Se, pois, a anedota do Sr. Henry
d’Audigier é apócrifa, muitas outras do mesmo gênero não o são; diremos, mesmo,
que esta nada oferece de extraordinário. A aparição ocorreu em sonho,
circunstância muito comum, quando é notório que podem produzir-se à vista,
durante o estado de vigília. O aviso no instante da morte nada tem de insólito,
mas os fatos desse gênero são muito mais raros porque a Providência, em sua
sabedoria, nos oculta o momento fatal.
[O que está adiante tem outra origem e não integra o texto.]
Definition sensorA : Reading :=
  mkReading "sensorA" "2024-01-01 00:00:00.000000+00:00"
            [("temperature", DPInteger 21)].

Definition sensorB : Reading :=
  mkReading "sensorB" "2024-01-01 00:00:01.000000+00:00"
            [("humidity", DPInteger 40)].

Definition nested : Reading :=
  mkReading "sensorC" "2024-01-01 00:00:02.000000+00:00"
            [("spectrum", DPArray [1; 2; 3]%Z)].

(** The world after the host has started one filter on [script] and
    allocated one batch: the handle is 0 and the batch is 0. *)
Definition started (enable : bool) (script : string)
    (batch : list Reading) : option World :=
  snd <$> host_calls [CallInit (config_of enable script) 7 9;
                      HostNewReadingSet batch] initial_world.

Definition world_of (o : option World) : World := default initial_world o.

(** The object behind a live handle. *)
Definition info_at (w : World) (h : nat) : FILTER_INFO :=
  default (mkFILTER_INFO (new_Python27Filter "" (config_of false "") 0 0) "")
          (filterInfos w !! h).

(** Reachable worlds: one filter, handle 0, and one batch, pointer 0. *)
Definition w_disabled : World :=
  Eval vm_compute in world_of (started false "identity" [sensorA; sensorB]).

Definition w_identity : World :=
  Eval vm_compute in world_of (started true "identity" [sensorA; sensorB]).

Definition w_drop_first : World :=
  Eval vm_compute in world_of (started true "drop_first" [sensorA; sensorB]).

Definition w_raises : World :=
  Eval vm_compute in world_of (started true "raises" [sensorA; sensorB]).

Definition w_garbage : World :=
  Eval vm_compute in world_of (started true "garbage" [sensorA; sensorB]).

Definition w_nested : World :=
  Eval vm_compute in world_of (started true "identity" [sensorA; nested]).
(** * DpyBot-DevCog: the [dev] cog ([src/dev/__init__.py])

    A shallow embedding of the cog's text pager, output sanitizer, await
    helper, interactive delivery and REPL session machinery, followed by the
    properties proved about them.

    Python values are modelled as follows:
    - [str] is a list of Unicode code points ([N]);
    - [int] is [Z] (Python integers do not wrap);
    - dictionaries keyed by strings or channel ids are [gmap]s, except
      [env_extensions], whose iteration order is observable and which is an
      association list in insertion order;
    - generators are run to a list of yielded values together with the way
      the run ended;
    - code that awaits the chat service is written in a small state and
      exception monad over a log of the actions performed. *)

From Stdlib Require Import ZArith List Lia Ascii String Bool DecimalString.
From stdpp Require Import base option list strings gmap.

Local Open Scope Z_scope.

(** ** Python string primitives *)

Module Py.

(** A code point. *)
Definition char : Type := N.

(** [str]: an immutable sequence of code points. *)
Definition str : Type := list char.

(** The code points of a literal. Rocq string literals have no escapes, so
    a line feed is written [nl]. *)
Definition lit (s : string) : str :=
  map N_of_ascii (list_ascii_of_string s).

Definition nl : char := 10%N.

(** [len(s)] *)
Definition len (s : str) : Z := Z.of_nat (length s).

(** [c.isspace()] for one code point: the characters CPython's
    [_PyUnicode_IsWhitespace] accepts, which are the ones [str.strip()]
    removes and the regular expression class [\s] matches. *)
Definition isspace (c : char) : bool :=
  ((9 <=? c) && (c <=? 13) || (28 <=? c) && (c <=? 32)
   || (c =? 133) || (c =? 160) || (c =? 5760)
   || (8192 <=? c) && (c <=? 8202)
   || (c =? 8232) || (c =? 8233) || (c =? 8239) || (c =? 8287)
   || (c =? 12288))%N.

(** A slice bound as [PySlice_AdjustIndices] normalises it for step 1:
    negative bounds count from the end, and everything is clipped to
    [0 .. n]. *)
Definition adjust_index (n i : Z) : Z :=
  if i <? 0 then Z.max 0 (i + n) else Z.min i n.

(** [s[:hi]] *)
Definition slice_to (s : str) (hi : Z) : str :=
  take (Z.to_nat (adjust_index (len s) hi)) s.

(** [s[lo:]] *)
Definition slice_from (s : str) (lo : Z) : str :=
  drop (Z.to_nat (adjust_index (len s) lo)) s.

(** [s.startswith(prefix)] *)
Fixpoint startswith (s prefix : str) : bool :=
  match prefix, s with
  | [], _ => true
  | _ :: _, [] => false
  | p :: prefix', c :: s' => (c =? p)%N && startswith s' prefix'
  end.

(** [s.endswith(suffix)] *)
Definition endswith (s suffix : str) : bool :=
  startswith (rev s) (rev suffix).

(** [s == t] *)
Definition eqb (s t : str) : bool :=
  (length s =? length t)%nat && startswith s t.

(** [s.lstrip(...)], the characters to remove given as a predicate. *)
Fixpoint lstrip_with (drop_it : char -> bool) (s : str) : str :=
  match s with
  | [] => []
  | c :: s' => if drop_it c then lstrip_with drop_it s' else s
  end.

Definition rstrip_with (drop_it : char -> bool) (s : str) : str :=
  rev (lstrip_with drop_it (rev s)).
(** * MCP Gateway Registry CDK app: deployment modes, stacks and manifests

    A shallow embedding of the CDK application of the repository:

    - the entry point ([bin], the script that reads the context and the
      environment, validates the required parameters and instantiates one
      stack according to [deploymentMode]);
    - [McpgwCompleteInfrastructureStack] (modes [complete] and
      [infrastructure-only]);
    - [McpgwMicroservicesCdkStack] (mode [application-only]);
    - the Kubernetes manifest constructs of [lib/k8s-manifests];
    - [deploy.sh]: its argument loop, the dispatch of [main], and the
      checks of [load_config] and [validate_config].

    A stack is modelled by the sequence of construct declarations its
    constructor performs, in program order.  Each declaration carries the
    construct class, the identifier given in the source, the construct it is
    attached to and its property object.  References to attributes of other
    constructs (CDK tokens such as [this.efsFileSystem.fileSystemId]) are
    kept symbolic, so dependency edges can be read off the declarations.

    Conventions.
    - JavaScript strings are [string]; [undefined] is [None].
    - Context values are the strings given with [-c key=value].
    - [Math.random] and [Date.now] are inputs of the model ([Entropy]).
    - The text of the container start-up scripts (template literals without
      interpolation) is abbreviated; it does not depend on any input.
    - A number is [NaN], an integer-valued double or an infinity;
      [parseInt] rounds the integer it reads to the nearest double.
    - The availability zones a stack reports are an input of the model, by
      their number ([zones]).
    - Of the construct library's own checks at construction time, two are
      modelled: a scope refuses a second child of the same name, and a VPC
      that spans no availability zone has no subnet group to select.  The
      others (the syntax of a CIDR block or of an ARN, for instance) are
      outside the model.  The constructs that only group manifests
      ([EfsPvc], [AuthServerDeployment], ...) are children of the stack
      under names no other child has; they are not recorded.
    - Of [deploy.sh], the commands it runs ([cdk], [kubectl], [npm], [aws])
      and what it prints are outside the model: [main] is modelled by the
      sequence of functions it calls.  The variables are taken as they are
      once [.env] has been exported, and [cdk.context.json] is a file of
      string entries. *)

From stdpp Require Import base strings list gmap pretty.
From Stdlib Require Import ZArith Lia Ascii String.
Não é senão excepcionalmente que ele nos
pode ser revelado e por motivos que nos são desconhecidos. Eis um outro exemplo
mais recente, menos dramático, é verdade, mas cuja exatidão podemos garantir.
O Sr. Watbled, negociante e
presidente do Tribunal de Comércio de Boulogne, faleceu no dia 12 de julho
passado, nas seguintes circunstâncias: sua esposa, que havia perdido há doze
anos, e cuja morte lhe causava constantes pesares, apareceu-lhe durante duas
noites consecutivas nos primeiros dias de junho, dizendo-lhe:
Deus apiedou-se de nossos sofrimentos e deseja que em
breve estejamos reunidos.
Acrescentou, ainda, que o 12 de julho seguinte era o dia
marcado para essa reunião e que, em consequência, devia preparar-se para ela.
Realmente, desde esse momento operou-se nele uma mudança notável: definhava-se
dia a dia, logo tomando o leito e, sem qualquer esforço e sem sofrimento algum,
no dia marcado exalou o derradeiro suspiro, nos braços de seus amigos.
Em si mesmo, o fato é
incontestável. Os cépticos poderão apenas discutir a causa, que não deixarão de
atribuir à imaginação. Sabe-se que semelhantes predições, feitas por ledores de
buena-dicha, foram seguidas de um desenlace fatal. Nesses casos, concebe-se que
a imaginação, superexcitada pela ideia, possa fazer com que os órgãos
experimentem uma alteração radical: por mais de uma vez o medo de morrer
provocou a morte. Aqui, entretanto, as circunstâncias não são as mesmas. Os que
se aprofundaram nos fenômenos do Espiritismo podem perfeitamente dar-se conta
do fato; quanto aos cépticos, só têm um argumento: Não creio; logo, isso não
é possível.
Interrogados a respeito, os
Espíritos responderam:
Deus escolheu esse homem, que era de todos conhecido, a
fim de que o acontecimento se espalhasse e provocasse reflexão.
Os incrédulos incessantemente
pedem provas; Deus lhes oferece a cada momento, através dos fenômenos que
surgem por toda parte; a eles, porém, aplicam-se estas palavras:
Têm olhos, mas não veem; têm ouvidos, mas não escutam.